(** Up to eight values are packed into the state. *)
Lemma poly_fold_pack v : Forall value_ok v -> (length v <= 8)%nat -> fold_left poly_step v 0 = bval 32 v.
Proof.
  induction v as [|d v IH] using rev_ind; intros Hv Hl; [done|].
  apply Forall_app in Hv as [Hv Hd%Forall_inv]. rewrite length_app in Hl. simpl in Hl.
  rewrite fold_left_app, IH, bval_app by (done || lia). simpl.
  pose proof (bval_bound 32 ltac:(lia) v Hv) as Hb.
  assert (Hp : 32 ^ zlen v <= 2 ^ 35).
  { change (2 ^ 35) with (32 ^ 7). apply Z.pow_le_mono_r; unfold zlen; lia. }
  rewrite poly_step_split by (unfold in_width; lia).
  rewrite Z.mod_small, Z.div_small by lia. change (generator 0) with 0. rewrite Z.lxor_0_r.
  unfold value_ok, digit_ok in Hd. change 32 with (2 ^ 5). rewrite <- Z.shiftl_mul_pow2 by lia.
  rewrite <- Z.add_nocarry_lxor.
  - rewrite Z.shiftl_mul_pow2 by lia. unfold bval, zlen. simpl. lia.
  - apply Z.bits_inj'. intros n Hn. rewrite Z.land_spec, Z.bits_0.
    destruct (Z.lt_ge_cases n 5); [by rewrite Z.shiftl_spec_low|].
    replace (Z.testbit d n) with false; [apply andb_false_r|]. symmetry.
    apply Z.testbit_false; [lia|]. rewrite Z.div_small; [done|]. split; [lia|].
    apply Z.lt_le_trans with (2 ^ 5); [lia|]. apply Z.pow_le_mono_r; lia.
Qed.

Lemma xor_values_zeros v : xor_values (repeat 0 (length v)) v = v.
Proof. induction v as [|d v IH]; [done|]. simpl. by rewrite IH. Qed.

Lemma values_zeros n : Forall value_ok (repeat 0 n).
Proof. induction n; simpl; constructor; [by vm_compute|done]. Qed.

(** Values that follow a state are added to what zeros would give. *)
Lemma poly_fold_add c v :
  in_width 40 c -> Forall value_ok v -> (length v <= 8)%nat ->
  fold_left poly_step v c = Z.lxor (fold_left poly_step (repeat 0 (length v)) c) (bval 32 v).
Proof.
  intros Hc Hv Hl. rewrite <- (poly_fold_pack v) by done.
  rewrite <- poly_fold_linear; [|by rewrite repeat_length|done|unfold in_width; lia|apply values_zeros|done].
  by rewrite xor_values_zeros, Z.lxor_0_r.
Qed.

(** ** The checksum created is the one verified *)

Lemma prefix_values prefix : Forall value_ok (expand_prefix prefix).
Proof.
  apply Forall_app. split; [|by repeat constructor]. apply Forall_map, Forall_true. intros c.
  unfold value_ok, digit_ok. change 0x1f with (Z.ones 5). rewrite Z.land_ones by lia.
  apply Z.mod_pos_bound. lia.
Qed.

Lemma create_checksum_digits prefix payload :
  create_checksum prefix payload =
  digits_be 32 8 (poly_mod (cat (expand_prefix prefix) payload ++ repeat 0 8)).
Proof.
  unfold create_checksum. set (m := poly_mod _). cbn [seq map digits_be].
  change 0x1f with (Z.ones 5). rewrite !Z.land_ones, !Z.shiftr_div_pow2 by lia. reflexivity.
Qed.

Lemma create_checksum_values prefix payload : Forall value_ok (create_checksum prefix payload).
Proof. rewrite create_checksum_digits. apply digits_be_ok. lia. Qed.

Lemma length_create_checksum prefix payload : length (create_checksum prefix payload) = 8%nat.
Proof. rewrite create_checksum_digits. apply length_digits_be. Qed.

+++++

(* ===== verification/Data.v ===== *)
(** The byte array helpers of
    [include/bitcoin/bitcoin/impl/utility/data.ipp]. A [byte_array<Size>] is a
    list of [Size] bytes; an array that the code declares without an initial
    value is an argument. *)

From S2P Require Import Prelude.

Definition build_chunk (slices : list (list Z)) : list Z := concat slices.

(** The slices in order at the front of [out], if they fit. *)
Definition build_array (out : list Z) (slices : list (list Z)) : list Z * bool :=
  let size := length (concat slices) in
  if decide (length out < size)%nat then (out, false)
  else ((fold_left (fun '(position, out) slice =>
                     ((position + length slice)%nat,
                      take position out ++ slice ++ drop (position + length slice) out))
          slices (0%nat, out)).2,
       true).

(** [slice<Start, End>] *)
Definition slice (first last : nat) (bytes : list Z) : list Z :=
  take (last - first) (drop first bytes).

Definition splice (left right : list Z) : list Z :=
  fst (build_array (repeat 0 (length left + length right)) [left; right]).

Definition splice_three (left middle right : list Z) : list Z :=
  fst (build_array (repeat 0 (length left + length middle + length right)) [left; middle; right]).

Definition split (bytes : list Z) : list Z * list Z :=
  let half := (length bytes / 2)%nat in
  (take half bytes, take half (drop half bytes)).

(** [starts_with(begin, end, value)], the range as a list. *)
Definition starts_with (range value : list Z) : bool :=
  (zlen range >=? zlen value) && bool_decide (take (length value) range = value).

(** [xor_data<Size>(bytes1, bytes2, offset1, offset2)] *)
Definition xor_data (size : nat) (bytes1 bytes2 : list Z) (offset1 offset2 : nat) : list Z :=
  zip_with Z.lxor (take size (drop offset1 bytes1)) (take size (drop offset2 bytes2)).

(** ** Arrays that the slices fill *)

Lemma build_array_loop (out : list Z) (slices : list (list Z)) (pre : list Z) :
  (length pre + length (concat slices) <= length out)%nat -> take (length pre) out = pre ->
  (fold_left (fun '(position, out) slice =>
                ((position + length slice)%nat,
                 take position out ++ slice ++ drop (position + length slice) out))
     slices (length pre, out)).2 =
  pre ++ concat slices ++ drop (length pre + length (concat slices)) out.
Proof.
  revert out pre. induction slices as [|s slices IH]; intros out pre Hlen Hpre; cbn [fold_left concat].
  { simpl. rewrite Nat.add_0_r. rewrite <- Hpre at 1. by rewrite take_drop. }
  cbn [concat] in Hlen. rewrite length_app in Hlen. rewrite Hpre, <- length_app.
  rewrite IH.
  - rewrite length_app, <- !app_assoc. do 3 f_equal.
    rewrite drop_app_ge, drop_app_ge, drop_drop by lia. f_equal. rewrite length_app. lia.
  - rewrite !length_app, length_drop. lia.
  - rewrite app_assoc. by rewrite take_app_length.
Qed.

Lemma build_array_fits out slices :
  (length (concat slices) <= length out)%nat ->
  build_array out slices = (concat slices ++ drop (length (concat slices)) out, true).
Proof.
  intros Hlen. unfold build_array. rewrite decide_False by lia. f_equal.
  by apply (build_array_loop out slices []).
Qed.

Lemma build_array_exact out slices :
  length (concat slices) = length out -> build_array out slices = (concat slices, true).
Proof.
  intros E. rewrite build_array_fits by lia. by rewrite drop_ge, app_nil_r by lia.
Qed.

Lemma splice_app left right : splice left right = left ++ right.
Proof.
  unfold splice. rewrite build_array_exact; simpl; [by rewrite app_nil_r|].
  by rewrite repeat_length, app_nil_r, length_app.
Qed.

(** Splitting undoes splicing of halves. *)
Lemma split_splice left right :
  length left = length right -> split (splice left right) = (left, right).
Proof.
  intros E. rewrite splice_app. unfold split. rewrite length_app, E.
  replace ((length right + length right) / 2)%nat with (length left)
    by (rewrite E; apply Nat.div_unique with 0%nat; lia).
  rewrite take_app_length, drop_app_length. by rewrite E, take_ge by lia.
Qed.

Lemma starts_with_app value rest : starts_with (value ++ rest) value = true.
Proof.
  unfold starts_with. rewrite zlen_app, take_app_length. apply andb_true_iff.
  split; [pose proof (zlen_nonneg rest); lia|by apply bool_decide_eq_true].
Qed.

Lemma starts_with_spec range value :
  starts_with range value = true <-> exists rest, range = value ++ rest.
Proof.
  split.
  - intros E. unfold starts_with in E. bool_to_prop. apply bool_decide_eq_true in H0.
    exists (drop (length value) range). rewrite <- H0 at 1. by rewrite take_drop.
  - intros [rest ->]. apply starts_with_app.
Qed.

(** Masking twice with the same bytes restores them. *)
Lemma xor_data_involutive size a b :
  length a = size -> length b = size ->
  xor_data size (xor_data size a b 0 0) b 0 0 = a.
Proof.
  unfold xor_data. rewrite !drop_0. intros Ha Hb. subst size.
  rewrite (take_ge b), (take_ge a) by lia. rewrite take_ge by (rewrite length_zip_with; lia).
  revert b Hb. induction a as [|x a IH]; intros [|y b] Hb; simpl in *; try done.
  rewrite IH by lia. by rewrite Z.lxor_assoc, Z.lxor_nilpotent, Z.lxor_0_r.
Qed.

+++++

Task item. Search the records for the word "concat". Copy every line that has it.

Output below.
Definition build_chunk (slices : list (list Z)) : list Z := concat slices.
  let size := length (concat slices) in
  (length pre + length (concat slices) <= length out)%nat -> take (length pre) out = pre ->
  pre ++ concat slices ++ drop (length pre + length (concat slices)) out.
  revert out pre. induction slices as [|s slices IH]; intros out pre Hlen Hpre; cbn [fold_left concat].
  cbn [concat] in Hlen. rewrite length_app in Hlen. rewrite Hpre, <- length_app.
  (length (concat slices) <= length out)%nat ->
  build_array out slices = (concat slices ++ drop (length (concat slices)) out, true).
  length (concat slices) = length out -> build_array out slices = (concat slices, true).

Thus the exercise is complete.